| What is needed |
Starting at the first line of the data below, retype every line up to and including the one containing "filter (λ c, is_Some".

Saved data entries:
Definition build_consensus_data_from_candidates (spec : BeaconSpec) (slot : Slot) (vote : SlotVote)
    (aggregators : list AssignedAggregator) (contributors_with_roots : list (Hash256 * AssignedAggregator))
    (fetch_results : AggregationFetchResults) : outcome string (option AggregatorCommitteeConsensusData) :=
  let aggregators := sort_aggregators_by_validator_index aggregators in
  let aggregators := filter (λ a, is_Some (fr_aggregated_attestations fetch_results !!
                                aggregate_fetch_key spec slot vote (aa_committee_index a))) aggregators in
  let contributors_with_roots :=
    sort_contributors_by_signing_root_then_validator_index contributors_with_roots in
  let contributors_with_roots :=
    filter (λ c, is_Some (fr_sync_contributions fetch_results !!
                    sync_contribution_fetch_key vote (aa_committee_index c.2))) contributors_with_roots in
  let contributors := contributors_with_roots.*2 in
  if decide (aggregators = [] ∧ contributors = []) then Ok None
  else
    let attestation_committee_indexes := index_set (aa_committee_index <$> aggregators) in
    attestations_bytes ←
      try_map (λ attestation,
          try_to_variable_list MaxAggregatedAttestationBytes (λ _ _, "Failed to create attestation bytes"%string)
            (attestation_as_ssz attestation))
        (omap (λ committee_index, fr_aggregated_attestations fetch_results !!
                 aggregate_fetch_key spec slot vote committee_index) attestation_committee_indexes);
    let subnet_ids := index_set (aa_committee_index <$> contributors) in
    let contributions := omap (λ id, fr_sync_contributions fetch_results !!
                                 sync_contribution_fetch_key vote id) subnet_ids in
    let version := bs_fork_name_at_epoch spec (slot_epoch slot spe) in
    aggregators ← try_to_variable_list MaxAggregators (λ _ _, "aggregators"%string) aggregators;
    indexes ← try_to_variable_list MaxCommitteeIndexes (λ _ _, "aggregator_committee_indexes"%string)
                attestation_committee_indexes;
    attestations ← try_to_variable_list MaxCommitteeIndexes (λ _ _, "aggregated_attestations"%string)
                     attestations_bytes;
    contributors ← try_to_variable_list MaxContributors (λ _ _, "contributors"%string) contributors;
    contributions ← try_to_variable_list MaxSyncContributions (λ _ _, "sync_committee_contributions"%string)
                      contributions;
    mret (Some (mkAggregatorData version aggregators indexes attestations contributors contributions)).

| Your solution |
Definition build_consensus_data_from_candidates (spec : BeaconSpec) (slot : Slot) (vote : SlotVote)
    (aggregators : list AssignedAggregator) (contributors_with_roots : list (Hash256 * AssignedAggregator))
    (fetch_results : AggregationFetchResults) : outcome string (option AggregatorCommitteeConsensusData) :=
  let aggregators := sort_aggregators_by_validator_index aggregators in
  let aggregators := filter (λ a, is_Some (fr_aggregated_attestations fetch_results !!
                                aggregate_fetch_key spec slot vote (aa_committee_index a))) aggregators in
  let contributors_with_roots :=
    sort_contributors_by_signing_root_then_validator_index contributors_with_roots in
  let contributors_with_roots :=
    filter (λ c, is_Some (fr_sync_contributions fetch_results !!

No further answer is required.